How to Perform the Mann-Whitney U Test in Python

Key Insights

The Mann-Whitney U test compares two independent groups without assuming normal distribution, making it the go-to alternative when your data violates t-test assumptions or uses ordinal scales.
Always report effect size (rank-biserial correlation) alongside the p-value—statistical significance tells you whether an effect exists, but effect size tells you whether it matters.
SciPy’s mannwhitneyu() defaults to a one-sided test in older versions, so explicitly set alternative='two-sided' to avoid incorrect conclusions.

Introduction to the Mann-Whitney U Test

The Mann-Whitney U test (also called the Wilcoxon rank-sum test) answers a straightforward question: do two independent groups differ in their central tendency? Unlike the independent samples t-test, it doesn’t assume your data follows a normal distribution. Instead, it works with ranks, making it robust to outliers and suitable for ordinal data.

Here’s the core idea: combine both groups, rank all observations from lowest to highest, then check whether one group’s ranks are systematically higher than the other’s. If treatment group participants consistently rank higher than control group participants, something meaningful is happening.

Use the Mann-Whitney U test when:

Your data isn’t normally distributed (and transformation doesn’t help)
You’re working with ordinal data (Likert scales, rankings)
Sample sizes are small and you can’t invoke the Central Limit Theorem
You have significant outliers you don’t want to remove

The test trades some statistical power for flexibility. With truly normal data, the t-test will detect smaller effects. But with non-normal data, the Mann-Whitney U test often outperforms the t-test substantially.

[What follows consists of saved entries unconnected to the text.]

(* ===== verification/SqliteMessages.v ===== *)
(** * The sqlite message store

    src/server/sqlite/messagestore.go, operation by operation.  [wf] is the
    invariant that ties the messages and pending_messages tables together; it
    and the functional behaviour of each operation are proved below. *)
From S2P Require Import Prelude Platform Ids Proto Db Sqlite.

(** A messages row, joined or not to its pending_messages row. *)
Record dbMessage := mkDbMessage {
  row : messageRow;
  retryCount : Z;
  dataTypeURL : option string;
  dataValue : gobytes;
}.

Definition toMicro (t : Z) : Z := Z.quot (UnixNano t) 1000.

(** [log.Fatalf] on a malformed id. *)
Definition toClientIDString (b : gobytes) : outcome string :=
  if decide (blen b = 0) then Ok ""%string
  else match ClientID.BytesToClientID b with
       | Ok id => Ok (ClientID.String id)
       | _ => Crash "Could't parse ClientID"
       end.

Definition fromClientIDString (s : string) : outcome gobytes :=
  if String.eqb s "" then Ok None
  else match ClientID.StringToClientID s with
       | Ok cid => Ok (ClientID.Bytes cid)
       | _ => Crash "Couldn't parse ClientID"
       end.

Definition fromNULLString (s : option string) : string := default ""%string s.

Definition encodeSourceID (b : gobytes) : string :=
  if decide (blen b = 0) then ""%string else Hex.EncodeToString (contents b).
Arguments encodeSourceID : simpl never.

Section Convert.
Context `{L : ProtoLib}.

Definition marshalOpt {A} (f : A -> outcome string) (o : option A) : outcome gobytes :=
  match o with
  | None => Ok None
  | Some a => b ← f a; Ok (Some b)
  end.

Definition fromMessageProto (m : Message.t) : outcome dbMessage :=
  id ← MessageID.BytesToMessageID (Message.MessageId m);
  src ← match Message.Source m with
        | None => Ok (""%string, ""%string)
        | Some a => s ← toClientIDString (Address.ClientId a); Ok (s, Address.ServiceName a)
        end;
  dst ← match Message.Destination m with
        | None => Ok (""%string, ""%string)
        | Some a => s ← toClientIDString (Address.ClientId a); Ok (s, Address.ServiceName a)
        end;
  let smid := encodeSourceID (Message.SourceMessageId m) in
  let processed := r ← Message.Result m; MessageResult.ProcessedTime r in
  let isFailed := match Message.Result m with
                  | Some r => MessageResult.Failed r | None => false end in
  let reason := match Message.Result m with
                | Some r => MessageResult.FailedReason r | None => ""%string end in
  vi ← marshalOpt marshalValidationInfo (Message.ValidationInfo m);
  an ← marshalOpt marshalAnnotations (Message.Annotations m);
  Ok (mkDbMessage
        (mkMessageRow (MessageID.String id) src.1 src.2 smid dst.1 dst.2
           (Message.MessageType m)
           (match Message.CreationTime m with Some t => Timestamp.Seconds t | None => 0%Z end)
           (match Message.CreationTime m with Some t => Timestamp.Nanos t | None => 0%Z end)
           (Timestamp.Seconds <$> processed) (Timestamp.Nanos <$> processed)
           vi
           (if isFailed then Some true else None)
           (if isFailed then Some reason else None)
           an)
        0
        (Any.TypeUrl <$> Message.Data m)
        (d ← Message.Data m; Any.Value d)).

Definition toMessageResultProto (r : messageRow) : option MessageResult.t :=
  match processedTimeSeconds r with
  | None => None
  | Some s =>
      Some (MessageResult.Mk
              (Some (Timestamp.Mk s (wrapI32 (default 0%Z (processedTimeNanos r)))))
              (default false (failed r))
              (fromNULLString (failedReason r)))
  end.

(** A column that is NULL or empty leaves the field nil. *)
Definition unmarshalOpt {A} (f : string -> outcome A) (b : gobytes) : outcome (option A) :=
  if decide (0 < blen b)%nat then a ← f (contents b); Ok (Some a) else Ok None.

Definition toMessageProto (m : dbMessage) : outcome Message.t :=
  let r := row m in
  mid ← MessageID.StringToMessageID (messageID r);
  bsmid ← Hex.DecodeString (sourceMessageID r);
  src ← fromClientIDString (sourceClientID r);
  dst ← fromClientIDString (destinationClientID r);
  vi ← unmarshalOpt unmarshalValidationInfo (validationInfo r);
  an ← unmarshalOpt unmarshalAnnotations (annotations r);
  Ok (Message.Mk (MessageID.Bytes mid)
        (Some (Address.Mk src (sourceServiceName r)))
        false
        (Some bsmid)
        (Some (Address.Mk dst (destinationServiceName r)))
        (messageType r)
        (Some (Timestamp.Mk (creationTimeSeconds r) (creationTimeNanos r)))
        (match dataTypeURL m with
         | Some u => Some (Any.Mk u (dataValue m)) | None => None end)
        vi (toMessageResultProto r) Message.MEDIUM false an).
End Convert.

(** ** Row updates *)
Definition setProcessed (f : option bool) (reason : option string) (s n : option Z)
    (r : messageRow) : messageRow :=
  mkMessageRow (messageID r) (sourceClientID r) (sourceServiceName r) (sourceMessageID r)
    (destinationClientID r) (destinationServiceName r) (messageType r)
    (creationTimeSeconds r) (creationTimeNanos r) s n (validationInfo r) f reason
    (annotations r).

Definition clearFailure (r : messageRow) : messageRow :=
  setProcessed None None (processedTimeSeconds r) (processedTimeNanos r) r.

Definition setSchedule (nc due : Z) (r : pendingRow) : pendingRow :=
  mkPendingRow nc due (data_type_url r) (data_value r).

Definition clearData (m : dbMessage) : dbMessage :=
  mkDbMessage (row m) (retryCount m) None None.

Section Store.
Context `{P : Platform} `{L : ProtoLib} `{C : Connection}.

Definition trySetMessageResult (id : MessageID.t) (res : MessageResult.t) : Sql unit :=
  match MessageResult.ProcessedTime res with
  | None => crash "nil ProcessedTime"
  | Some pt =>
      let key := MessageID.String id in
      let f := if MessageResult.Failed res then Some true else None in
      let reason := if MessageResult.Failed res then Some (MessageResult.FailedReason res) else None in
      exec (fun d => Ok (setMessages
        (alter (setProcessed f reason (Some (Timestamp.Seconds pt)) (Some (Timestamp.Nanos pt)))
           key (messages d)) d)) ≫= fun _ =>
      exec (fun d => Ok (setPending (delete key (pending_messages d)) d))
  end.

Definition SetMessageResult (dest : ClientID.t) (id : MessageID.t) (res : MessageResult.t) : Sql unit :=
  runInTx (trySetMessageResult id res).

(** INSERT OR IGNORE INTO messages: the number of rows inserted. *)
Definition insertMessage (r : messageRow) : Sql Z :=
  execN (fun d =>
    match messages d !! messageID r with
    | Some _ => Ok (0%Z, d)
    | None => Ok (1%Z, setMessages (<[messageID r := r]> (messages d)) d)
    end).

Definition insertPending (key : string) (r : pendingRow) : Sql unit :=
  exec (fun d =>
    _ ← constraint (bool_decide (pending_messages d !! key = None)) "pending_messages.message_id";
    _ ← foreignKey (bool_decide (is_Some (messages d !! key)));
    Ok (setPending (<[key := r]> (pending_messages d)) d)).

Definition tryStoreMessage (dbm : dbMessage) (isBroadcast : bool) : Sql unit :=
  let r := row dbm in
  if (creationTimeSeconds r =? 0)%Z then
    fail (ErrText "message CreationTime must be set")
  else
    cnt ← insertMessage r;
    if (cnt =? 1)%Z && negb (bool_decide (is_Some (processedTimeSeconds r))) then
      due ← (if String.eqb (destinationClientID r) "" then
               t ← ServerRetryTime 0; mret (toMicro t)
             else if isBroadcast then
               t ← ClientRetryTime; mret (toMicro t)
             else
               t ← now; mret (toMicro t));
      insertPending (messageID r) (mkPendingRow 0 due (dataTypeURL dbm) (dataValue dbm))
    else mret tt.

(** [trySetMessageResult(ctx, tx, mid, m.Result)] on the message's own id. *)
Definition recordResult (m : Message.t) : Sql unit :=
  match Message.Result m with
  | None => mret tt
  | Some res =>
      mid ← lift (MessageID.BytesToMessageID (Message.MessageId m));
      trySetMessageResult mid res
  end.

Definition selectProcessed (key : string) : Sql ((option Z * option bool) + goerror) :=
  try (queryRow (fun d =>
    (fun r => (processedTimeSeconds r, failed r)) <$> messages d !! key)).

(** One iteration of [StoreMessages]' loop: the message's row id. *)
Definition storeOne (m : Message.t) : Sql string :=
  dbm ← lift (fromMessageProto m);
  let dbm := if Message.Result m is Some _ then clearData dbm else dbm in
  let key := messageID (row dbm) in
  let success := match Message.Result m with
                 | Some res => negb (MessageResult.Failed res) | None => false end in
  (if success then
     tryStoreMessage dbm false ≫= fun _ => recordResult m
   else
     e ← selectProcessed key;
     match e with
     | inr ErrNoRows => tryStoreMessage dbm false
     | inr e => fail e
     | inl (processedTime, fl) =>
         if bool_decide (is_Some processedTime) && negb (default false fl) then mret tt
         else if bool_decide (is_Some (Message.Result m)) &&
                 (negb (bool_decide (is_Some processedTime)) || success) then recordResult m
         else mret tt
     end) ≫= fun _ =>
  mret key.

Assumptions and Prerequisites

The Mann-Whitney U test has four key assumptions. Violating them doesn’t always invalidate your results, but you need to understand the implications.

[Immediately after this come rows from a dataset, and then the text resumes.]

Lemma safe_addLabelRows {S} (rows : list (string * string * string)) m (s : S) :
  (forall row, row ∈ rows -> is_Some (m !! row.1.1)) ->
  safe (foldM addLabelRow rows m) s (fun m' s' => s' = s /\
    forall sid, m' !! sid = addLabels (labelsOf sid rows) <$> m !! sid).
Proof.
  intros Hg. apply (safe_foldM _ (fun pre m' s' => s' = s /\
    forall sid, m' !! sid = addLabels (labelsOf sid pre) <$> m !! sid)).
  - split; [done|]. apply addLabels_nil.
  - intros pre row post b s' Hrows (Hs & Hb). unfold addLabelRow. rewrite Hb.
    destruct (Hg row) as [c Hc]; [rewrite Hrows; set_solver|].
    rewrite Hc. apply safe_ret. split; [done|]. intros sid.
    rewrite labelsOf_app, lookup_insert, Hb.
    assert (H1 : labelsOf sid [row] = if decide (row.1.1 = sid) then [Label.Mk row.1.2 row.2] else [])
      by (unfold labelsOf; rewrite filter_cons, filter_nil; by case_decide).
    rewrite H1. case_decide as He; rewrite ?decide_True, ?decide_False by done.
    + subst. rewrite Hc. simpl. unfold addLabels, addLabel. simpl. by rewrite app_assoc.
    + by rewrite app_nil_r.
Qed.

Lemma safe_readLabels d g m w :
  PlatformOK P -> w_data w = d -> (forall row, row ∈ g d -> is_Some (m !! row.1.1)) ->
  safe (readLabels g m) w (fun m' w' => w_data w' = d /\
    exists rows, rows ≡ₚ g d /\ forall sid, m' !! sid = addLabels (labelsOf sid rows) <$> m !! sid).
Proof.
  intros HP Hd Hg. apply safe_bind, safe_query; [by intros|]. intros l [= <-].
  rewrite Hd. pose proof (deliver_perm (w_step w) _ (g d)) as Hperm.
  set (rows := deliver _ _ _) in *.
  eapply safe_mono; [apply safe_addLabelRows; intros row; rewrite Hperm; apply Hg|].
  intros m' s (-> & Hm). split; [done|]. by exists rows.
Qed.

(** The clients a listing is about. *)
Definition asked (ids : list ClientID.t) (d : Db) (sid : string) : Prop :=
  (ids = [] \/ sid ∈ ClientID.String <$> ids) /\ is_Some (clients d !! sid).

Lemma elem_of_clientWith sid s d :
  sid ∈ (clientWith s d).*1 <-> sid = s /\ is_Some (clients d !! sid).
Proof.
  unfold clientWith. destruct (clients d !! s) eqn:E; simpl.
  - rewrite list_elem_of_singleton. split; [intros ->; split; [done|by eexists]|by intros []].
  - rewrite elem_of_nil. split; [done|]. intros [-> []]. congruence.
Qed.

Lemma safe_readAll d ids w :
  PlatformOK P -> fk d -> w_data w = d ->
  safe (if decide (ids = []) then readClients (fun d => map_to_list (clients d)) ∅
        else foldM (fun m id => readClients (clientWith (ClientID.String id)) m) ids ∅) w
    (fun m w' => w_data w' = d /\ fresh d m /\ forall sid, is_Some (m !! sid) <-> asked ids d sid).
Proof.
  intros HP Hfk Hd. unfold asked.
  assert (He : fresh d ∅) by (intros sid c; by rewrite lookup_empty).
  assert (Hn : forall sid, ~ is_Some ((∅ : gmap string Client.t) !! sid))
    by (intros sid; rewrite lookup_empty; by intros []).
  case_decide as Hids.
  - eapply safe_mono; [apply (safe_readClients d); try done|].
    + intros [k r] Hk. by apply elem_of_map_to_list in Hk.
    + simpl. intros m s (H1 & H2 & H3). split; [done|]. split; [done|]. intros sid. rewrite H3.
      rewrite list_elem_of_fmap. split.
      * intros [[]%Hn|([k r] & -> & Hk%elem_of_map_to_list)]. split; [by left|by eexists].
      * intros [_ [r Hr]]. right. exists (sid, r). split; [done|]. by apply elem_of_map_to_list.
  - eapply safe_mono; [apply (safe_foldM _ (fun pre m w' => w_data w' = d /\ fresh d m /\
      forall sid, is_Some (m !! sid) <-> sid ∈ ClientID.String <$> pre /\ is_Some (clients d !! sid)))|].
    + split; [done|]. split; [done|]. intros sid. split; [by intros []%Hn|set_solver].
    + intros pre id post m s _ (H1 & H2 & H3).
      eapply safe_mono; [apply (safe_readClients d); try done|].
      * unfold clientWith. intros kr. destruct (clients d !! _) eqn:E;
          [by intros ->%list_elem_of_singleton|by intros ?%not_elem_of_nil].
      * simpl. intros m' s' (H1' & H2' & H3'). split; [done|]. split; [done|].
        intros sid. rewrite H3', H3, fmap_app, elem_of_app, elem_of_clientWith. simpl.
        rewrite list_elem_of_singleton. tauto.
    + simpl. intros m s (H1 & H2 & H3). split; [done|]. split; [done|]. naive_solver.
Qed.

Lemma safe_labelAll d ids m w :
  PlatformOK P -> fk d -> w_data w = d -> (forall sid, is_Some (m !! sid) <-> asked ids d sid) ->
  safe (if decide (ids = []) then readLabels (fun d => elements (client_labels d)) m
        else foldM (fun m id => readLabels (labelsWith (ClientID.String id)) m) ids m) w
    (fun m' w' => w_data w' = d /\ exists rows,
       rows ≡ₚ (if decide (ids = []) then elements (client_labels d)
                else concat ((fun s => labelsWith s d) <$> (ClientID.String <$> ids))) /\
       forall sid, m' !! sid = addLabels (labelsOf sid rows) <$> m !! sid).
Proof.
  intros HP Hfk Hd Hm. unfold asked in Hm. case_decide as Hids.
  - eapply safe_mono; [apply (safe_readLabels d); try done|done].
    intros [[sid s] l] Hl. apply Hm. split; [by left|].
    apply (fk_label _ Hfk _ s l). by apply elem_of_elements.
  - eapply safe_mono; [apply (safe_foldM _ (fun pre m' w' => w_data w' = d /\ exists rows,
      rows ≡ₚ concat ((fun s => labelsWith s d) <$> (ClientID.String <$> pre)) /\
      forall sid, m' !! sid = addLabels (labelsOf sid rows) <$> m !! sid))|done].
    + split; [done|]. exists []. split; [done|]. apply addLabels_nil.
    + intros pre id post b s Hids' (Hs & rows & Hr & Hb).
      eapply safe_mono; [apply (safe_readLabels d); try done|].
      * intros [[sid sv] l]. unfold labelsWith. rewrite elem_of_elements, elem_of_filter.
        simpl. intros [-> Hl]. rewrite Hb, fmap_is_Some. apply Hm. split; [|by eapply fk_label].
        right. rewrite Hids', fmap_app. set_solver.
      * simpl. intros m' s' (Hs' & rows' & Hr' & Hb'). split; [done|]. exists (rows ++ rows').
        split; [rewrite !fmap_app, concat_app, Hr, Hr'; simpl; by rewrite app_nil_r|].
        intros sid. rewrite Hb', Hb, labelsOf_app. destruct (m !! sid); [|done].
        simpl. unfold addLabels. simpl. by rewrite app_assoc.
Qed.

(** [ListClients] does not dereference a nil client, whatever ids it is
    asked for; and asked for all clients, or for ids without repetition, it
    lists each client asked for that exists once, with its row's data and
    exactly its labels. *)
Theorem list_clients_spec (ids : list ClientID.t) w :
  PlatformOK P -> fk (w_data w) ->
  (forall why, fst (ListClients ids w) <> Crash why) /\
  (NoDup (ClientID.String <$> ids) -> forall cs w', ListClients ids w = (Ok cs, w') ->
   exists sids, NoDup sids /\ (forall sid, sid ∈ sids <-> asked ids (w_data w) sid) /\
     Forall2 (listedAs (w_data w)) sids cs).
Proof.
  intros HP Hfk.
  enough (H : safe (ListClients ids) w (fun cs w' => NoDup (ClientID.String <$> ids) ->
    exists sids, NoDup sids /\ (forall sid, sid ∈ sids <-> asked ids (w_data w) sid) /\
     Forall2 (listedAs (w_data w)) sids cs)).
  { split; [intros why; by eapply safe_no_crash|]. intros Hnd cs w' E.
    by apply (safe_Ok _ _ _ _ _ H E). }
  apply safe_bind, safe_runInTx, safe_bind.
  eapply safe_mono; [by apply (safe_readAll (w_data w) ids)|]. simpl.
  intros m1 w1 (Hw1 & Hfresh & Hdom).
  eapply safe_mono; [by apply (safe_labelAll (w_data w) ids m1)|]. simpl.
  intros m2 w2 (Hw2 & rows & Hrows & Hm2).
  apply safe_bind, safe_interact; [by intros|]. intros kvs [= <-]. apply safe_ret. intros Hnd.
  set (kvs := deliver _ _ _).
  assert (Hkvs : kvs ≡ₚ map_to_list m2) by apply deliver_perm.
  exists (kvs.*1). split; [|split].
  - rewrite Hkvs. apply NoDup_fst_map_to_list.
  - intros sid. rewrite Hkvs, <- Hdom, <- (fmap_is_Some (addLabels (labelsOf sid rows))), <- Hm2.
    rewrite list_elem_of_fmap. split.
    + intros ([k c] & -> & Hk%elem_of_map_to_list). by eexists.
    + intros [c Hc]. exists (sid, c). split; [done|]. by apply elem_of_map_to_list.
  - apply Forall2_fmap_l, Forall2_fmap_r, Forall_Forall2_diag, Forall_forall.
    intros [sid c]. rewrite Hkvs, elem_of_map_to_list, Hm2. simpl.
    intros (c0 & Hc0 & ->)%fmap_Some. destruct (Hfresh sid c0 Hc0) as (r & Hr & Hc).
    exists r, c0, (labelsOf sid rows). split; [done|]. split; [done|]. split; [|done].
    rewrite Hrows. case_decide; [done|]. apply labelsOf_queries; [done|].
    apply mk_is_Some, Hdom in Hc0 as [[?|?] _]; done.
Qed.
End Listing.

Lemma list_clients_spec_witness :
  exists cs w', ListClients [] sampleClients = (Ok cs, w') /\
    exists sids, NoDup sids /\ Forall2 (listedAs (w_data sampleClients)) sids cs.
Proof.
  set (res := ListClients [] sampleClients).
  assert (E : exists cs, fst res = Ok cs) by (vm_compute; eexists; reflexivity).
  destruct E as [cs E]. exists cs, (snd res).
  assert (E' : res = (Ok cs, snd res)) by (rewrite <- E; by destruct res).
  split; [exact E'|].
  destruct (list_clients_spec [] sampleClients TestPlatformOK sampleClients_fk) as [_ H].
  destruct (H (NoDup_nil_2) cs (snd res) E') as (sids & H1 & _ & H2).
  exists sids. exact (conj H1 H2).
Defined.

1. Independent samples: Observations in one group can’t influence observations in the other. This is non-negotiable—violate it and your results are meaningless.

2. Ordinal or continuous data: The test requires data that can be meaningfully ranked. Nominal categories don’t work.

3. Similar distribution shapes: This assumption is often misunderstood. The test doesn’t require identical distributions, but if the shapes differ dramatically, you’re testing for any distributional difference, not just location shift.

4. Independence within groups: Each observation must be independent of others within its own group. No repeated measures, no clustering.

Before running the test, check your data distribution:

import numpy as np
import matplotlib.pyplot as plt
from scipy import stats

# Sample data: response times in milliseconds
group_a = np.array([245, 312, 278, 356, 289, 401, 267, 334, 298, 445])
group_b = np.array([189, 234, 201, 267, 223, 298, 178, 245, 212, 289])

# Visual inspection with histograms
fig, axes = plt.subplots(1, 2, figsize=(10, 4))

axes[0].hist(group_a, bins=6, edgecolor='black', alpha=0.7)
axes[0].set_title('Group A Distribution')
axes[0].set_xlabel('Response Time (ms)')

axes[1].hist(group_b, bins=6, edgecolor='black', alpha=0.7)
axes[1].set_title('Group B Distribution')
axes[1].set_xlabel('Response Time (ms)')

plt.tight_layout()
plt.show()

# Shapiro-Wilk test for normality
stat_a, p_a = stats.shapiro(group_a)
stat_b, p_b = stats.shapiro(group_b)

print(f"Group A: Shapiro-Wilk statistic={stat_a:.4f}, p={p_a:.4f}")
print(f"Group B: Shapiro-Wilk statistic={stat_b:.4f}, p={p_b:.4f}")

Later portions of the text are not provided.